Segment Start: RECORDS SUPPLIED

(* ===== verification/UploadWorld.v ===== *)
(** * What the upload service asks of its surroundings

    [service/file_upload.go] reaches the file system only through
    [filesecurity.ManagedRoots] and a few injected functions, reads the clock,
    and competes with other goroutines for session locks. [UploadWorld] is that
    interface: a world type and one operation per call the service makes. An
    operation may answer anything and change the world; the service's theorems
    hold for every instance. *)

From Stdlib Require Import Strings.Byte ZArith Lia String.
From stdpp Require Import base list strings sets gmap.
From S2P Require Import Prelude GoStd GoPath FileSecurity MutationError.

(** ** Managed roots: a pointer, compared by identity

    Whether the roots are closed is part of what a request sees when it obtains
    them; closing them while it runs is not modelled. *)

Record ManagedRoots := { rootsPtr : nat; rootsClosed : bool; rootPaths : list bytes }.

Definition fs_err (e : fs_error) : goerr := ErrPlain (Fs e).
Definition lift_fs {A} (r : result fs_error A) : result goerr A :=
  match r with Ok a => Ok a | Err e => Err (fs_err e) end.

Definition Match (m : ManagedRoots) (absolutePath : bytes) : result goerr ManagedLocation :=
  fail_if rootsClosed m with ErrPlain Closed in
  lift_fs (MatchManagementPath (rootPaths m) absolutePath).

Definition MatchChild (m : ManagedRoots) (base relative : bytes) : result goerr ManagedLocation :=
  fail_if rootsClosed m with ErrPlain Closed in
  lift_fs (MatchManagementChild (rootPaths m) base relative).

(** ** Readers: the data that can be read, then an error or end of file *)

Record reader := { data : bytes; readErr : option goerr; closeErr : option goerr }.

(** [io.LimitReader(r, limit)] *)
Definition limited (r : reader) (limit : Z) : bytes * option goerr :=
  if Zlen (data r) <? limit then (data r, readErr r) else (take (Z.to_nat limit) (data r), None).

Record opened_file := { contents : reader; statErr : option goerr; isRegular : bool; statSize : Z }.

Definition identity := Z.

(** ** The interface *)

Class UploadWorld (W : Type) := {
  w_now : W -> Z * W;
  (** whether another goroutine holds the session lock at a [TryLock] *)
  w_contended : W -> bool * W;
  w_roots : W -> result goerr ManagedRoots * W;
  w_mkdirAll : W -> bytes -> option goerr * W;
  w_openDirectory : W -> bytes -> result goerr Z * W;
  w_closeDirectory : W -> Z -> W;
  w_removeHeldTree : W -> Z -> Z -> bytes -> option goerr * W;
  w_removeTree : W -> bytes -> option goerr * W;
  w_reserveSpace : W -> bytes -> Z -> result goerr Z * W;
  w_releaseSpace : W -> Z -> W;
  w_acquireMutation : W -> option goerr * W;
  w_releaseMutation : W -> W;
  w_openRegularIn : W -> Z -> bytes -> result goerr opened_file * W;
  w_statEntry : W -> Z -> bytes -> result goerr (bool * Z) * W;
  w_removeIn : W -> Z -> bytes -> option goerr * W;
  w_createExclusiveIn : W -> Z -> bytes -> result goerr Z * W;
  (** copying to a writer: [Some (n, err)] when it fails after [n] bytes *)
  w_write : W -> Z -> bytes -> option (nat * goerr) * W;
  w_sync : W -> Z -> option goerr * W;
  w_closeWriter : W -> Z -> option goerr * W;
  w_abort : W -> Z -> option goerr * W;
  w_publishedIdentity : W -> Z -> result goerr identity * W;
  w_beforeCommit : W -> option goerr * W;
  w_commit : W -> Z -> bytes -> bytes -> identity -> bytes -> (identity * option goerr) * W;
  w_verifyIdentity : W -> bytes -> identity -> option goerr * W
}.

(** [io.Copy(io.MultiWriter(out, digests...), io.LimitReader(r, limit))]: the
    bytes that went through and the first error. *)
Definition w_copy {W} `{UploadWorld W} (w : W) (out : Z) (r : reader) (limit : Z) : bytes * option goerr * W :=
  let '(piece, rerr) := limited r limit in
  let '(failure, w) := w_write w out piece in
  match failure with
  | Some (n, e) => (take n piece, Some e, w)
  | None => (piece, rerr, w)
  end.

(** Draw an answer from the world: [let& x := op w in k]. *)
Notation "'let&' x ; w := c 'in' k" :=
  (match c with (x, w) => k end)
  (at level 10, x pattern, w name, c at level 100, k at level 200) : go_scope.
Definition changedServiceUploadError (operation : bytes) (err : option goerr) : option goerr :=
  match err with
  | None => None
  | Some _ => Some (ErrMutation operation true (ManagedMutationDurabilityUnknown err) err)
  end.

Definition changedServiceUploadErrorIf (changed : bool) (operation : bytes) (err : option goerr) : option goerr :=
  if negb changed then err else changedServiceUploadError operation err.

(** ** The service *)

Record service := {
  uploadStatus : gmap bytes nat;
  store : gmap nat FileInfo;
  held : gset nat;
  nextSession : nat
}.

Definition NewFileUploadService : service :=
  {| uploadStatus := ∅; store := ∅; held := ∅; nextSession := 0 |}.

Definition with_status (m : gmap bytes nat) (s : service) : service :=
  {| uploadStatus := m; store := store s; held := held s; nextSession := nextSession s |}.
Definition with_info (l : nat) (i : FileInfo) (s : service) : service :=
  {| uploadStatus := uploadStatus s; store := <[l := i]> (store s); held := held s; nextSession := nextSession s |}.
Definition forget (key : bytes) (s : service) : service := with_status (delete key (uploadStatus s)) s.

(** The session of a key, when its lock is free. *)
Definition free_session (s : service) (key : bytes) : option (nat * FileInfo) :=
  match uploadStatus s !! key with
  | Some l => if bool_decide (l ∈ held s) then None
              else match store s !! l with Some i => Some (l, i) | None => None end
  | None => None
  end.

Definition completion_expired (now : Z) (i : FileInfo) : bool :=
  negb (is_zero_time (completedAt i)) && (uploadCompletionTTL <? time_sub now (completedAt i)).

(** *** pruneCompletedUploadTombstonesLocked

    [order] is the order in which the runtime ranges over the map. *)

Fixpoint prune_scan (now : Z) (order : list bytes) (s : service) (count : Z) (clean : list (bytes * Z))
  : service * Z * list (bytes * Z) :=
  match order with
  | [] => (s, count, clean)
  | key :: rest =>
      match free_session s key with
      | None => prune_scan now rest s count clean
      | Some (_, i) =>
          if negb (completed i) then prune_scan now rest s count clean
          else if stagingClean i && completion_expired now i then prune_scan now rest (forget key s) count clean
          else prune_scan now rest s (count + 1)
                 (if stagingClean i then clean ++ [(key, completedAt i)] else clean)
      end
  end.

Fixpoint prune_evict (clean : list (bytes * Z)) (count : Z) (s : service) : service :=
  match clean with
  | [] => s
  | (key, _) :: rest =>
      if count <=? maxCompletedUploadTombstones then s
      else match free_session s key with
           | None => prune_evict rest count s
           | Some (_, i) =>
               if completed i && stagingClean i then prune_evict rest (count - 1) (forget key s)
               else prune_evict rest count s
           end
  end.

Definition older (a b : bytes * Z) : bool := a.2 <? b.2.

Segment End: RECORDS SUPPLIED

PROMPT: Every record must appear in the answer exactly as it appears above.

WRITTEN RESPONSE:
(* ===== verification/UploadWorld.v ===== *)
(** * What the upload service asks of its surroundings

    [service/file_upload.go] reaches the file system only through
    [filesecurity.ManagedRoots] and a few injected functions, reads the clock,
    and competes with other goroutines for session locks. [UploadWorld] is that
    interface: a world type and one operation per call the service makes. An
    operation may answer anything and change the world; the service's theorems
    hold for every instance. *)

From Stdlib Require Import Strings.Byte ZArith Lia String.
From stdpp Require Import base list strings sets gmap.
From S2P Require Import Prelude GoStd GoPath FileSecurity MutationError.

(** ** Managed roots: a pointer, compared by identity

    Whether the roots are closed is part of what a request sees when it obtains
    them; closing them while it runs is not modelled. *)

Record ManagedRoots := { rootsPtr : nat; rootsClosed : bool; rootPaths : list bytes }.

Definition fs_err (e : fs_error) : goerr := ErrPlain (Fs e).
Definition lift_fs {A} (r : result fs_error A) : result goerr A :=
  match r with Ok a => Ok a | Err e => Err (fs_err e) end.

Definition Match (m : ManagedRoots) (absolutePath : bytes) : result goerr ManagedLocation :=
  fail_if rootsClosed m with ErrPlain Closed in
  lift_fs (MatchManagementPath (rootPaths m) absolutePath).

Definition MatchChild (m : ManagedRoots) (base relative : bytes) : result goerr ManagedLocation :=
  fail_if rootsClosed m with ErrPlain Closed in
  lift_fs (MatchManagementChild (rootPaths m) base relative).

(** ** Readers: the data that can be read, then an error or end of file *)

Record reader := { data : bytes; readErr : option goerr; closeErr : option goerr }.

(** [io.LimitReader(r, limit)] *)
Definition limited (r : reader) (limit : Z) : bytes * option goerr :=
  if Zlen (data r) <? limit then (data r, readErr r) else (take (Z.to_nat limit) (data r), None).

Record opened_file := { contents : reader; statErr : option goerr; isRegular : bool; statSize : Z }.

Definition identity := Z.

(** ** The interface *)

Class UploadWorld (W : Type) := {
  w_now : W -> Z * W;
  (** whether another goroutine holds the session lock at a [TryLock] *)
  w_contended : W -> bool * W;
  w_roots : W -> result goerr ManagedRoots * W;
  w_mkdirAll : W -> bytes -> option goerr * W;
  w_openDirectory : W -> bytes -> result goerr Z * W;
  w_closeDirectory : W -> Z -> W;
  w_removeHeldTree : W -> Z -> Z -> bytes -> option goerr * W;
  w_removeTree : W -> bytes -> option goerr * W;
  w_reserveSpace : W -> bytes -> Z -> result goerr Z * W;
  w_releaseSpace : W -> Z -> W;
  w_acquireMutation : W -> option goerr * W;
  w_releaseMutation : W -> W;
  w_openRegularIn : W -> Z -> bytes -> result goerr opened_file * W;
  w_statEntry : W -> Z -> bytes -> result goerr (bool * Z) * W;
  w_removeIn : W -> Z -> bytes -> option goerr * W;
  w_createExclusiveIn : W -> Z -> bytes -> result goerr Z * W;
  (** copying to a writer: [Some (n, err)] when it fails after [n] bytes *)
  w_write : W -> Z -> bytes -> option (nat * goerr) * W;
  w_sync : W -> Z -> option goerr * W;
  w_closeWriter : W -> Z -> option goerr * W;
  w_abort : W -> Z -> option goerr * W;
  w_publishedIdentity : W -> Z -> result goerr identity * W;
  w_beforeCommit : W -> option goerr * W;
  w_commit : W -> Z -> bytes -> bytes -> identity -> bytes -> (identity * option goerr) * W;
  w_verifyIdentity : W -> bytes -> identity -> option goerr * W
}.

(** [io.Copy(io.MultiWriter(out, digests...), io.LimitReader(r, limit))]: the
    bytes that went through and the first error. *)
Definition w_copy {W} `{UploadWorld W} (w : W) (out : Z) (r : reader) (limit : Z) : bytes * option goerr * W :=
  let '(piece, rerr) := limited r limit in
  let '(failure, w) := w_write w out piece in
  match failure with
  | Some (n, e) => (take n piece, Some e, w)
  | None => (piece, rerr, w)
  end.

(** Draw an answer from the world: [let& x := op w in k]. *)
Notation "'let&' x ; w := c 'in' k" :=
  (match c with (x, w) => k end)
  (at level 10, x pattern, w name, c at level 100, k at level 200) : go_scope.
Definition changedServiceUploadError (operation : bytes) (err : option goerr) : option goerr :=
  match err with
  | None => None
  | Some _ => Some (ErrMutation operation true (ManagedMutationDurabilityUnknown err) err)
  end.

Definition changedServiceUploadErrorIf (changed : bool) (operation : bytes) (err : option goerr) : option goerr :=
  if negb changed then err else changedServiceUploadError operation err.

(** ** The service *)

Record service := {
  uploadStatus : gmap bytes nat;
  store : gmap nat FileInfo;
  held : gset nat;
  nextSession : nat
}.

Definition NewFileUploadService : service :=
  {| uploadStatus := ∅; store := ∅; held := ∅; nextSession := 0 |}.

Definition with_status (m : gmap bytes nat) (s : service) : service :=
  {| uploadStatus := m; store := store s; held := held s; nextSession := nextSession s |}.
Definition with_info (l : nat) (i : FileInfo) (s : service) : service :=
  {| uploadStatus := uploadStatus s; store := <[l := i]> (store s); held := held s; nextSession := nextSession s |}.
Definition forget (key : bytes) (s : service) : service := with_status (delete key (uploadStatus s)) s.

(** The session of a key, when its lock is free. *)
Definition free_session (s : service) (key : bytes) : option (nat * FileInfo) :=
  match uploadStatus s !! key with
  | Some l => if bool_decide (l ∈ held s) then None
              else match store s !! l with Some i => Some (l, i) | None => None end
  | None => None
  end.

Definition completion_expired (now : Z) (i : FileInfo) : bool :=
  negb (is_zero_time (completedAt i)) && (uploadCompletionTTL <? time_sub now (completedAt i)).

(** *** pruneCompletedUploadTombstonesLocked

    [order] is the order in which the runtime ranges over the map. *)

Fixpoint prune_scan (now : Z) (order : list bytes) (s : service) (count : Z) (clean : list (bytes * Z))
  : service * Z * list (bytes * Z) :=
  match order with
  | [] => (s, count, clean)
  | key :: rest =>
      match free_session s key with
      | None => prune_scan now rest s count clean
      | Some (_, i) =>
          if negb (completed i) then prune_scan now rest s count clean
          else if stagingClean i && completion_expired now i then prune_scan now rest (forget key s) count clean
          else prune_scan now rest s (count + 1)
                 (if stagingClean i then clean ++ [(key, completedAt i)] else clean)
      end
  end.

Fixpoint prune_evict (clean : list (bytes * Z)) (count : Z) (s : service) : service :=
  match clean with
  | [] => s
  | (key, _) :: rest =>
      if count <=? maxCompletedUploadTombstones then s
      else match free_session s key with
           | None => prune_evict rest count s
           | Some (_, i) =>
               if completed i && stagingClean i then prune_evict rest (count - 1) (forget key s)
               else prune_evict rest count s
           end
  end.

Definition older (a b : bytes * Z) : bool := a.2 <? b.2.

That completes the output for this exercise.